BOOK-ONLINE-SWAN-VILLAS

Interview Javier Senosiain

Javier Senosiain, international architect, born in Mexico with his grandfather from Spain, besides to be a key exponent and explorer of so-called organic architecture, is the head who is behind this Project of Swan Villas, which combine the design with the business as a income property

See his work at: http://organicarchitecture.weebly.com/

What is organic architecture and what does it mean to you?

Organic architecture creates spaces adapted to man which are womb-like, similar to animal’s homes. It also fulfills its owner’s environmental, physical, and psychological needs.

At an international level which designs are your references in organic architecture and what are your most interesting designs?

Mainly the architecture of Antonio Gaudi, and to a lesser extent the Uruguayan architect Eladio Dieste, as well as the Mexican architects Enrique Castañeda Tamborrel and Juan O ` Gorman.

I understand that there is nothing in Belize of this kind of architecture. Why now, and what kind of customer do you believe values this type of architecture most?

Environmental awareness, the development of software that allows not only for the design but the calculation of structures that were previously very difficult to run allow for this type of architecture. Remember that Sydney’s Opera House exceeded optimistic estimates of the initial cost by 1400 percent. Furthermore, the spread of Internet architecture has enabled more people to be interested in buildings of another type of architecture, an architecture that does not harm, but integrates.

Do you really think that this architecture is integrated with the natural wonders of Belize, and to what extent?

There are no straight lines in nature, with the exception of minerals—and it would be paradoxical to think about integrating buildings in nature based on boxes instead of buildings based on natural forms. When you see organic buildings, it is difficult not to associate them in one way or another with existing forms in nature—a  bird , a dinosaur , the form of a plant—and therefore it is equally difficult to not see them as integrated in their environment.

How does a customer take in all this artwork of curved lines, which breaks the culture of straight lines that until now have been predominate in architectural design?
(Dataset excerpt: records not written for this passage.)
(* ===== verification/Socket.v ===== *)
(** * Fabric sockets (crates/up4-io/src/socket.rs)

    The two places the datapath touches the kernel.  The kernel's socket, as
    quinn-udp and [poll] present it, is the class [Udp]; what up4 adds is the
    wait between a refusal and the one retry.  [Recorded] puts a record of the
    writes given and their answers beside any kernel. *)

From S2P Require Import Prelude Bytes Tx.

Definition HEADROOM : nat := 64.

(** [io::Error], by the kinds the code tells apart. *)
Inductive IoError :=
  | WouldBlock
  | TimedOut
  | Interrupted
  | OtherError (what : string).

#[export] Instance IoError_eq_dec : EqDecision IoError.
Proof. solve_decision. Defined.

Record SocketCaps := {
  rcvbuf : Z;
  sndbuf : Z;
  gro_segments : nat;
  max_gso_segments : nat;
  may_fragment : bool;
  reuse_port : bool;
}.

Definition gro (c : SocketCaps) : bool := (1 <? gro_segments c)%nat.
Definition gso (c : SocketCaps) : bool := (1 <? max_gso_segments c)%nat.

(** [quinn_udp::Transmit]; [ecn] and [src_ip] are always absent. *)
Record Transmit (A : Type) := { destination : A; contents : bytes; segment_size : option nat }.
Arguments destination {A} _.
Arguments contents {A} _.
Arguments segment_size {A} _.
Arguments Build_Transmit {A} _ _ _.

(** [quinn_udp::RecvMeta] *)
Record RecvMeta (A : Type) := { rm_addr : A; rm_len : nat; rm_stride : nat }.
Arguments rm_addr {A} _.
Arguments rm_len {A} _.
Arguments rm_stride {A} _.
Arguments Build_RecvMeta {A} _ _ _.

Inductive PollEvent := POLLIN | POLLOUT.

Class Udp (A K : Type) := {
  caps : K -> SocketCaps;
  udp_try_send : Transmit A -> K -> K * result unit IoError;
  udp_recv : K -> K * result (list (bytes * RecvMeta A)) IoError;
  udp_poll : PollEvent -> K -> K * result unit IoError;
}.

(** [FabricSocket::wait]: an interrupted [poll] is no failure. *)
Definition wait `{Udp A K} (e : PollEvent) (s : K) : K * result unit IoError :=
  match udp_poll e s with
  | (s, Err Interrupted) => (s, Ok tt)
  | r => r
  end.

(** [FabricSocket::recv] *)
Definition fabric_recv `{Udp A K} (s : K) : K * result (list (bytes * RecvMeta A)) IoError :=
  match udp_recv s with
  | (s, Err WouldBlock) =>
      match wait POLLIN s with
      | (s, Err e) => (s, Err e)
      | (s, Ok _) => udp_recv s
      end
  | r => r
  end.

(** [FabricSocket::send] *)
Definition fabric_send `{Udp A K} (t : Transmit A) (s : K) : K * result unit IoError :=
  match udp_try_send t s with
  | (s, Err WouldBlock) =>
      match wait POLLOUT s with
      | (s, Err e) => (s, Err e)
      | (s, Ok _) => udp_try_send t s
      end
  | r => r
  end.

Definition is_transient (e : IoError) : bool :=
  match e with WouldBlock | TimedOut | Interrupted => true | OtherError _ => false end.

(** What the kernel makes of a transmit. *)
Definition cut {A} (t : Transmit A) : list bytes :=
  match segment_size t with Some n => gso_split (length (contents t)) n (contents t) | None => [contents t] end.

(** ** What the kernel was given

    Any kernel, with a record kept beside it of every transmit it was given and
    of whether it took it.  It answers as the kernel does. *)

Record Recorded (A K : Type) := { rec_kernel : K; rec_tries : list (Transmit A * bool) }.
Arguments rec_kernel {A K} _.
Arguments rec_tries {A K} _.
Arguments Build_Recorded {A K} _ _.

Section recorded.
Context {A K : Type} `{HU : Udp A K}.

#[export] Instance recorded : Udp A (Recorded A K) := {|
  caps s := caps (rec_kernel s);
  udp_try_send t s :=
    let '(k, r) := udp_try_send t (rec_kernel s) in
    (Build_Recorded k (rec_tries s ++ [(t, match r with Ok _ => true | Err _ => false end)]), r);
  udp_recv s := let '(k, r) := udp_recv (rec_kernel s) in (Build_Recorded k (rec_tries s), r);
  udp_poll e s := let '(k, r) := udp_poll e (rec_kernel s) in (Build_Recorded k (rec_tries s), r);
|}.

(** A write, with whether the kernel took it in the end, and the record of its
    tries: it is tried until it is taken, at most four times. *)
Definition tried (w : Transmit A * bool) (l : list (Transmit A * bool)) : Prop :=
  exists k, (k <= 3)%nat /\ l = replicate k (w.1, false) ++ [w].

(** The record changes no answer. *)
Lemma recorded_send t (s : Recorded A K) :
  rec_kernel (fabric_send t s).1 = (fabric_send t (rec_kernel s)).1 /\
  (fabric_send t s).2 = (fabric_send t (rec_kernel s)).2.
Proof.
  unfold fabric_send. cbn [udp_try_send recorded]. destruct (udp_try_send t (rec_kernel s)) as [k [u | x]]; [done |].
  destruct x; try done. unfold wait. cbn [udp_poll recorded rec_kernel]. destruct (udp_poll POLLOUT k) as [k1 [u | y]].
  - cbn [rec_kernel]. by destruct (udp_try_send (Udp := HU) t k1).
  - destruct y; try done. cbn [rec_kernel]. by destruct (udp_try_send (Udp := HU) t k1).
Qed.

(** One [FabricSocket::send] gives the kernel this transmit once or twice. *)
Lemma fabric_send_tries t (s : Recorded A K) :
  exists k, (k <= 1)%nat /\
    rec_tries (fabric_send t s).1 =
      rec_tries s ++ replicate k (t, false) ++ [(t, match (fabric_send t s).2 with Ok _ => true | Err _ => false end)].
Proof.
  unfold fabric_send. cbn [udp_try_send recorded]. destruct (udp_try_send t (rec_kernel s)) as [k [u | x]]; [exists 0%nat; split; [lia | done] |].
  destruct x; try (exists 0%nat; split; [lia | done]). unfold wait. cbn [udp_poll recorded rec_kernel rec_tries].
  assert (forall k1, exists n, (n <= 1)%nat /\
    rec_tries (let '(k2, r) := udp_try_send (Udp := HU) t k1 in
      (Build_Recorded k2 ((rec_tries s ++ [(t, false)]) ++ [(t, match r with Ok _ => true | Err _ => false end)]), r)).1 =
    rec_tries s ++ replicate n (t, false) ++ [(t, match (udp_try_send (Udp := HU) t k1).2 with Ok _ => true | Err _ => false end)]) as Hk.
  { intros k1. exists 1%nat. split; [lia |]. destruct (udp_try_send t k1). cbn. by rewrite <- app_assoc. }
  destruct (udp_poll POLLOUT k) as [k1 [u | y]]; [| destruct y; try (exists 0%nat; split; [lia | done])];
    destruct (Hk k1) as (n & Hn & E); exists n; (split; [exact Hn |]);
    cbn [rec_kernel rec_tries]; destruct (udp_try_send (Udp := HU) t k1); exact E.
Qed.
End recorded.

(** ** Binding *)

(** Socket buffer size requested for both directions. *)
Definition WANT_BUF_BYTES : Z := Z.shiftl 8 20.

(** A socket before quinn-udp has it ([socket2::Socket]), and quinn-udp's state:
    what the kernel answers to each call [bind] makes. *)
Class RawSock (A R S : Type) := {
  sock_new : A -> result R IoError;
  set_reuse_port : R -> result R IoError;
  (** Requests, whose failure is ignored. *)
  set_recv_buffer_size : Z -> R -> R;
  set_send_buffer_size : Z -> R -> R;
  sock_bind : A -> R -> result R IoError;
  set_recv_timeout : R -> result R IoError;
  udp_state_new : R -> result (R * S) IoError;
  recv_buffer_size : R -> result Z IoError;
  send_buffer_size : R -> result Z IoError;
  state_gro_segments : S -> nat;
  state_max_gso_segments : S -> nat;
  state_may_fragment : S -> bool;
  (** [None] for an address that is not IP. *)
  sock_local_addr : R -> result (option A) IoError;
}.

Record FabricSocket (R S : Type) := { fs_sock : R; fs_state : S; fs_caps : SocketCaps }.
Arguments fs_sock {R S} _.
Arguments fs_state {R S} _.
Arguments fs_caps {R S} _.

(** [FabricSocket::bind] *)
Definition fabric_bind {A R S} `{RawSock A R S} (addr : A) (reuse : bool) : result (FabricSocket R S) IoError :=
  let? sock := sock_new addr in
  let? sock := if reuse then set_reuse_port sock else Ok sock in
  let sock := set_recv_buffer_size WANT_BUF_BYTES sock in
  let sock := set_send_buffer_size WANT_BUF_BYTES sock in
  let? sock := sock_bind addr sock in
  let? sock := set_recv_timeout sock in
  let? (sock, state) := udp_state_new sock in
  Ok {| fs_sock := sock; fs_state := state;
        fs_caps := {|
          rcvbuf := default 0%Z (to_option (recv_buffer_size sock));
          sndbuf := default 0%Z (to_option (send_buffer_size sock));
          gro_segments := state_gro_segments state;
          max_gso_segments := state_max_gso_segments state;
          may_fragment := state_may_fragment state;
          reuse_port := reuse |} |}.

(** [FabricSocket::local_addr] *)
Definition local_addr {A R S} `{RawSock A R S} (s : FabricSocket R S) : result A IoError :=
  let? a := sock_local_addr (fs_sock s) in
  ok_or a (OtherError "bound socket is not an IP socket").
Throughout our many years of experience we have found something—regardless of differences in social, economic or educational level, people who like this architecture and enjoy living in it are people who like to commune with nature and people who like to dream; people who dislike convention. Such people greatly enjoy living in a house of this type. It has also been very obvious to us that usually younger customers are more willing to accept these types of designs.

And on this project, what do you highlight the most? Why the design of these swans?

Usually architects never try to start a project that looks like “something”; the form will be determined by the needs of the project. In this case the swan’s neck allowed us to  accommodate a large tank of water to minimize the need to use pumping equipment, and the general shape of the houses was adopted to direct views towards the focal point of attention, while smaller windows on the blind side of the house allow for cross ventilation in the various rooms.